True and true again, but it's still better to accept some percentage of useless addresses than to collect all of them.

Kamil

Jon Jensen said...

This conversation would actually be good to edit and put in the documentation for the gem. There's format validation (which Kamil described in the article), then this attempt to start sending mail, then full click-through verification with a token as anonymous describes. All useful in their place, and probably should explain exactly how this gem works among the various options out there.

Thanks for releasing this gem to the public, Kamil!

Eitan Adler said...

Another concern: if the system administrator disabled VRFY wouldn't it be a safe assumption that she doesn't want you enumerating or verifying email addresses in this manner?

How do you deal with temporary failures? Do you resend the callout again in the future?

What is the of this module? To confirm an email belongs to the user as she typed it? It doesn't help?

To report in real time about potentially wrong email addresses on form submission? Wouldn't the latency be absurd?

I could only see this being useful to clean a dirty email list before sending out confirmed-opt-in letters. In this case though the volume of probes may very well be considered abusive.

This post inspired me to write a little rant about how to verify email addresses:
http://blog.eitanadler.com/2012/12/correctly-verifying-email-address.html

Steph Skardal said...

A couple of answers:

>> How do you deal with temporary failures? Do you resend the callout again in the future?

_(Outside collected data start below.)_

(** The batch threads one state provider. *)
Fixpoint validate_all_from (bi : MorphL1BlockInfo) (state : option State)
    (transactions : list (Origin * pooled)) : list outcome :=
  match transactions with
  | [] => []
  | (origin, tx) :: transactions =>
      let '(o, state) := validate_one_with_state bi origin tx state in
      o :: validate_all_from bi state transactions
  end.

Definition validate_all (bi : MorphL1BlockInfo) (transactions : list (Origin * pooled)) : list outcome :=
  validate_all_from bi None transactions.
End Validator.

(** ** Maintenance *)

Record SenderBudget := {
  b_eth_balance : Z;
  b_token_balances : gmap Z Z;
}.

(** Whether the transaction can be paid, and the budget that is left. *)
Definition consume_eth_budget (budget : SenderBudget) (tx_value gas_limit max_fee_per_gas l1_data_fee : Z)
  : bool * SenderBudget :=
  let gas_fee := saturating_mul u256_max gas_limit max_fee_per_gas in
  let total_eth_cost := saturating_add u256_max (saturating_add u256_max gas_fee l1_data_fee) tx_value in
  if b_eth_balance budget <? total_eth_cost then (false, budget)
  else (true, {| b_eth_balance := saturating_sub (b_eth_balance budget) total_eth_cost;
                 b_token_balances := b_token_balances budget |}).

Definition consume_token_budget (budget : SenderBudget) (tx_value : Z) (token_id fee_limit : option Z)
    (required_token_amount : Z) (state_token_balance : option Z) : bool * SenderBudget :=
  match token_id, fee_limit with
  | Some token_id, Some fee_limit =>
      let token_budget := default (default 0 state_token_balance) (b_token_balances budget !! token_id) in
      let entered := <[token_id := token_budget]> (b_token_balances budget) in
      let effective_limit :=
        if (fee_limit =? 0) || (token_budget <? fee_limit) then token_budget else fee_limit in
      if (effective_limit <? required_token_amount) || (b_eth_balance budget <? tx_value)
      then (false, {| b_eth_balance := b_eth_balance budget; b_token_balances := entered |})
      else (true, {| b_eth_balance := saturating_sub (b_eth_balance budget) tx_value;
                     b_token_balances :=
                       <[token_id := saturating_sub token_budget required_token_amount]> entered |})
  | _, _ => (false, budget)
  end.

Definition exceeds_block_gas_limit (tx_gas_limit block_gas_limit : Z) : bool :=
  block_gas_limit <? tx_gas_limit.

(** A new canonical tip. *)
Record Tip := { t_number : Z; t_timestamp : Z; t_gas_limit : Z; t_hash : B256 }.

Section Maintenance.
Context {ETH AL SA SG Er IT PE : Type} `{AlloyRlp AL SA SG}.
Context {C F : Type} `{ForkConditionOps F} `{MorphHardforks C F}.
Abbreviation envelope := (MorphTxEnvelope.MorphTxEnvelope ETH AL SA SG).
Abbreviation pooled := (MorphPooledTransaction envelope).
Abbreviation db := (PoolDb Er IT).
Context (keccak256 : bytes → Z) (eth_encode_2718 : ETH → bytes).
Context (eth_view : ETH → TxView AL SA) (eth_max_fee_per_gas : ETH → Z).
Context (chain_spec : C).
Context (state_by_block_hash : B256 → result db PE).
(** The order in which a [HashMap] is walked. *)
Context (hash_iter : gmap Address (list pooled) → list (Address * list pooled)).

Definition max_fee_of (e : envelope) : Z :=
  match e with
  | MorphTxEnvelope.Legacy t | MorphTxEnvelope.Eip2930 t
  | MorphTxEnvelope.Eip1559 t | MorphTxEnvelope.Eip7702 t => eth_max_fee_per_gas t
  | MorphTxEnvelope.L1Msg _ => 0
  | MorphTxEnvelope.Morph t => TxMorph.max_fee_per_gas (MorphTxEnvelope.tx t)
  end.
Definition nonce_of_tx (tx : pooled) : Z := v_nonce _ _ (view eth_view (p_transaction tx)).

(** One transaction of a sender under the budget left for it. *)
Definition revalidate (d : db) (info : L1BlockInfo) (hardfork : MorphHardfork) (block_gas_limit : Z)
    (sender : Address) (budget : SenderBudget) (tx : pooled) : bool * SenderBudget :=
  let consensus_tx := p_transaction tx in
  let v := view eth_view consensus_tx in
  if exceeds_block_gas_limit (v_gas_limit _ _ v) block_gas_limit then (false, budget)
  else
    let l1_data_fee := calculate_tx_l1_cost info (rlp eth_encode_2718 consensus_tx) hardfork in
    match validate_morph_tx keccak256 d {| consensus_tx := consensus_tx; sender := sender;
            eth_balance := b_eth_balance budget; l1_data_fee := l1_data_fee; hardfork := hardfork |} with
    | Err _ => (false, budget)
    | Ok validation =>
        if r_uses_token_fee validation then
          consume_token_budget budget (v_value _ _ v) (MorphTxEnvelope.fee_token_id consensus_tx)
            (MorphTxEnvelope.fee_limit consensus_tx) (r_required_token_amount validation)
            (balance <$> r_token_info validation)
        else
          consume_eth_budget budget (v_value _ _ v) (v_gas_limit _ _ v) (max_fee_of consensus_tx) l1_data_fee
    end.

(** The loop over a sender's transactions stops at the first one to remove. *)
Fixpoint revalidate_sender (d : db) (info : L1BlockInfo) (hardfork : MorphHardfork) (block_gas_limit : Z)
    (sender : Address) (budget : SenderBudget) (txs : list pooled) : list B256 :=
  match txs with
  | [] => []
  | tx :: txs =>
      match revalidate d info hardfork block_gas_limit sender budget tx with
      | (false, _) => [p_hash tx]
      | (true, budget) => revalidate_sender d info hardfork block_gas_limit sender budget txs
      end
  end.

Definition push_by_sender (m : gmap Address (list pooled)) (tx : pooled) : gmap Address (list pooled) :=
  <[p_signer tx := default [] (m !! p_signer tx) ++ [tx]]> m.

Definition by_nonce (tx1 tx2 : pooled) : Prop := nonce_of_tx tx1 ≤ nonce_of_tx tx2.
#[global] Instance by_nonce_dec : RelDecision by_nonce.
Proof. intros tx1 tx2. unfold by_nonce. apply _. Defined.

(** The sender's transactions are walked only when its account can be read. *)
Definition revalidate_entry (d : db) (info : L1BlockInfo) (hardfork : MorphHardfork) (block_gas_limit : Z)
    (entry : Address * list pooled) : list B256 :=
  match db_basic d entry.1 with
  | Err _ => []
  | Ok account =>
      revalidate_sender d info hardfork block_gas_limit entry.1
        {| b_eth_balance := default 0 account; b_token_balances := ∅ |}
        (merge_sort by_nonce entry.2)
  end.

(** What a turn of [maintain_morph_pool] removes. *)
Definition to_remove (tip : Tip) (pending queued : list pooled) : list B256 :=
  let hardfork := morph_hardfork_at chain_spec (t_number tip) (t_timestamp tip) in
  let morph_txs := List.filter pool_is_morph_tx (pending ++ queued) in
  match morph_txs with
  | [] => []
  | _ =>
      match state_by_block_hash (t_hash tip) with
      | Err _ => []
      | Ok d =>
          match try_fetch (db_slot d) hardfork with
          | Err _ => []
          | Ok info =>
              let txs_by_sender := foldl push_by_sender ∅ morph_txs in
              concat (map (revalidate_entry d info hardfork (t_gas_limit tip)) (hash_iter txs_by_sender))
          end
      end
  end.

(** The loop, over reth's pool. *)
Context {Pool : Type} (all_transactions : Pool → list pooled * list pooled).
Context (remove_transactions_and_descendants : list B256 → Pool → Pool).

Definition maintain_turn (pool : Pool) (tip : Tip) : Pool :=
  let '(pending, queued) := all_transactions pool in
  match to_remove tip pending queued with
  | [] => pool
  | hashes => remove_transactions_and_descendants hashes pool
  end.

Definition maintain_morph_pool (pool : Pool) (events : list Tip) : Pool := foldl maintain_turn pool events.
End Maintenance.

Temporarily failures are ignored, i.e. in the case of an exception for any reason, the email validation is skipped and users have a frictionless way of continuing the sign-up process. Obviously, this allows a few bad emails through the system.

>> What is the of this module? To confirm an email belongs to the user as she typed it? It doesn't help?

Immediately after an email is entered (JS onchange event), this module validates the realness of it. In case the email is invalid, the user cannot proceed to the next sign-up step.

>>To report in real time about potentially wrong email addresses on form submission? Wouldn't the latency be absurd?

Latency is less of an issue than any email validation services that were investigated for this business need, which claim to have 4-7 seconds of latency. So at this point, no, latency is not an issue and has served the business need well.

So far, the known pros / cons of this approach have served the business need for validation emails well.

Anonymous said...

Is it possible that their server start blocking your email in the future? (this is mentioned in a similar gem: https://github.com/pash/email_veracity_checker)

Kamil Ciemniewski said...

Anonymous:

While it's true that it's possible - you have to ask yourself a question: will my app use it hundreds of thousands of times per day? Will you have millions of users which will have to be checked everyday? If you'll e. g. only check a handful of users/emails everyday, then it's very unlikely that you'll get blacklisted by any SMTP server..

While I agree with what theoretically experts are saying about this method, I reckon that the reality check is worth much more than the most elaborate theory.

On the other hand - theories doesn't come from nowhere. You just have to gauge your situation properly.